--- What needs to be done ---
Begin at the line containing "(Some (KP_BlockMode v))" in the data below and go on through the line containing "(Some (KP_Padding v))", repeating each line exactly; include both ends and no other line.

--- The data ---
(** [Ok None]: a tag that is not known, which is dropped. *)
Definition KeyParam_try_fromm (val : Aidl.KeyParameter) : Converted (option KeyParam) :=
  match named_tag (Aidl.tag val) with
  | Some Tag_Purpose => x ← value_of_KeyPurpose val; v ← enum_try_fromm x; Ok (Some (KP_Purpose v))
  | Some Tag_Algorithm => x ← value_of_Algorithm val; v ← enum_try_fromm x; Ok (Some (KP_Algorithm v))
  | Some Tag_BlockMode => x ← value_of_BlockMode val; v ← enum_try_fromm x; Ok (Some (KP_BlockMode v))
  | Some Tag_Digest => x ← value_of_Digest val; v ← enum_try_fromm x; Ok (Some (KP_Digest v))
  | Some Tag_Padding => x ← value_of_PaddingMode val; v ← enum_try_fromm x; Ok (Some (KP_Padding v))
  | Some Tag_EcCurve => x ← value_of_EcCurve val; v ← enum_try_fromm x; Ok (Some (KP_EcCurve v))
  | Some Tag_RsaOaepMgfDigest => x ← value_of_Digest val; v ← enum_try_fromm x; Ok (Some (KP_RsaOaepMgfDigest v))
  | Some Tag_Origin => x ← value_of_Origin val; v ← enum_try_fromm x; Ok (Some (KP_Origin v))
  | Some Tag_UserAuthType => x ← value_of_HardwareAuthenticatorType val; Ok (Some (KP_UserAuthType (as_u32 x)))
  | Some Tag_KeySize => x ← value_of_Integer val; Ok (Some (KP_KeySize (as_u32 x)))
  | Some Tag_MinMacLength => x ← value_of_Integer val; Ok (Some (KP_MinMacLength (as_u32 x)))
  | Some Tag_MaxUsesPerBoot => x ← value_of_Integer val; Ok (Some (KP_MaxUsesPerBoot (as_u32 x)))
  | Some Tag_UsageCountLimit => x ← value_of_Integer val; Ok (Some (KP_UsageCountLimit (as_u32 x)))
  | Some Tag_UserId => x ← value_of_Integer val; Ok (Some (KP_UserId (as_u32 x)))
  | Some Tag_AuthTimeout => x ← value_of_Integer val; Ok (Some (KP_AuthTimeout (as_u32 x)))
  | Some Tag_OsVersion => x ← value_of_Integer val; Ok (Some (KP_OsVersion (as_u32 x)))
  | Some Tag_OsPatchlevel => x ← value_of_Integer val; Ok (Some (KP_OsPatchlevel (as_u32 x)))
  | Some Tag_VendorPatchlevel => x ← value_of_Integer val; Ok (Some (KP_VendorPatchlevel (as_u32 x)))
  | Some Tag_BootPatchlevel => x ← value_of_Integer val; Ok (Some (KP_BootPatchlevel (as_u32 x)))
  | Some Tag_MacLength => x ← value_of_Integer val; Ok (Some (KP_MacLength (as_u32 x)))
  | Some Tag_MaxBootLevel => x ← value_of_Integer val; Ok (Some (KP_MaxBootLevel (as_u32 x)))
  | Some Tag_RsaPublicExponent => x ← value_of_LongInteger val; Ok (Some (KP_RsaPublicExponent (as_u64 x)))
  | Some Tag_UserSecureId => x ← value_of_LongInteger val; Ok (Some (KP_UserSecureId (as_u64 x)))
  | Some Tag_CallerNonce => _ ← hal_check_bool val; Ok (Some KP_CallerNonce)
  | Some Tag_IncludeUniqueId => _ ← hal_check_bool val; Ok (Some KP_IncludeUniqueId)
  | Some Tag_BootloaderOnly => _ ← hal_check_bool val; Ok (Some KP_BootloaderOnly)
  | Some Tag_RollbackResistance => _ ← hal_check_bool val; Ok (Some KP_RollbackResistance)
  | Some Tag_EarlyBootOnly => _ ← hal_check_bool val; Ok (Some KP_EarlyBootOnly)
  | Some Tag_NoAuthRequired => _ ← hal_check_bool val; Ok (Some KP_NoAuthRequired)
  | Some Tag_AllowWhileOnBody => _ ← hal_check_bool val; Ok (Some KP_AllowWhileOnBody)
  | Some Tag_TrustedUserPresenceRequired => _ ← hal_check_bool val; Ok (Some KP_TrustedUserPresenceRequired)
  | Some Tag_TrustedConfirmationRequired => _ ← hal_check_bool val; Ok (Some KP_TrustedConfirmationRequired)
  | Some Tag_UnlockedDeviceRequired => _ ← hal_check_bool val; Ok (Some KP_UnlockedDeviceRequired)
  | Some Tag_DeviceUniqueAttestation => _ ← hal_check_bool val; Ok (Some KP_DeviceUniqueAttestation)
  | Some Tag_StorageKey => _ ← hal_check_bool val; Ok (Some KP_StorageKey)
  | Some Tag_ResetSinceIdRotation => _ ← hal_check_bool val; Ok (Some KP_ResetSinceIdRotation)
  | Some Tag_ActiveDatetime => x ← value_of_DateTime val; Ok (Some (KP_ActiveDatetime x))
  | Some Tag_OriginationExpireDatetime => x ← value_of_DateTime val; Ok (Some (KP_OriginationExpireDatetime x))
  | Some Tag_UsageExpireDatetime => x ← value_of_DateTime val; Ok (Some (KP_UsageExpireDatetime x))
  | Some Tag_CreationDatetime => x ← value_of_DateTime val; Ok (Some (KP_CreationDatetime x))
  | Some Tag_CertificateNotBefore => x ← value_of_DateTime val; Ok (Some (KP_CertificateNotBefore x))
  | Some Tag_CertificateNotAfter => x ← value_of_DateTime val; Ok (Some (KP_CertificateNotAfter x))
  | Some Tag_ApplicationId => v ← clone_blob val; Ok (Some (KP_ApplicationId v))
  | Some Tag_ApplicationData => v ← clone_blob val; Ok (Some (KP_ApplicationData v))
  | Some Tag_RootOfTrust => v ← clone_blob val; Ok (Some (KP_RootOfTrust v))
  | Some Tag_AttestationChallenge => v ← clone_blob val; Ok (Some (KP_AttestationChallenge v))
  | Some Tag_AttestationApplicationId => v ← clone_blob val; Ok (Some (KP_AttestationApplicationId v))
  | Some Tag_AttestationIdBrand => v ← clone_blob val; Ok (Some (KP_AttestationIdBrand v))
  | Some Tag_AttestationIdDevice => v ← clone_blob val; Ok (Some (KP_AttestationIdDevice v))
  | Some Tag_AttestationIdProduct => v ← clone_blob val; Ok (Some (KP_AttestationIdProduct v))
  | Some Tag_AttestationIdSerial => v ← clone_blob val; Ok (Some (KP_AttestationIdSerial v))
  | Some Tag_AttestationIdImei => v ← clone_blob val; Ok (Some (KP_AttestationIdImei v))
  | Some Tag_AttestationIdSecondImei => v ← clone_blob val; Ok (Some (KP_AttestationIdSecondImei v))
  | Some Tag_AttestationIdMeid => v ← clone_blob val; Ok (Some (KP_AttestationIdMeid v))
  | Some Tag_AttestationIdManufacturer => v ← clone_blob val; Ok (Some (KP_AttestationIdManufacturer v))
  | Some Tag_AttestationIdModel => v ← clone_blob val; Ok (Some (KP_AttestationIdModel v))
  | Some Tag_Nonce => v ← clone_blob val; Ok (Some (KP_Nonce v))
  | Some Tag_CertificateSerial => v ← clone_blob val; Ok (Some (KP_CertificateSerial v))
  | Some Tag_CertificateSubject => v ← clone_blob val; Ok (Some (KP_CertificateSubject v))
  | Some Tag_ModuleHash => v ← clone_blob val; Ok (Some (KP_ModuleHash v))
  | Some (Tag_UniqueId | Tag_HardwareType | Tag_MinSecondsBetweenOps | Tag_IdentityCredentialKey
          | Tag_AssociatedData | Tag_ConfirmationToken) => Err NR_Tag
  | Some Tag_Invalid | None => Ok None
  end.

--- Written solution ---
  | Some Tag_BlockMode => x ← value_of_BlockMode val; v ← enum_try_fromm x; Ok (Some (KP_BlockMode v))
  | Some Tag_Digest => x ← value_of_Digest val; v ← enum_try_fromm x; Ok (Some (KP_Digest v))
  | Some Tag_Padding => x ← value_of_PaddingMode val; v ← enum_try_fromm x; Ok (Some (KP_Padding v))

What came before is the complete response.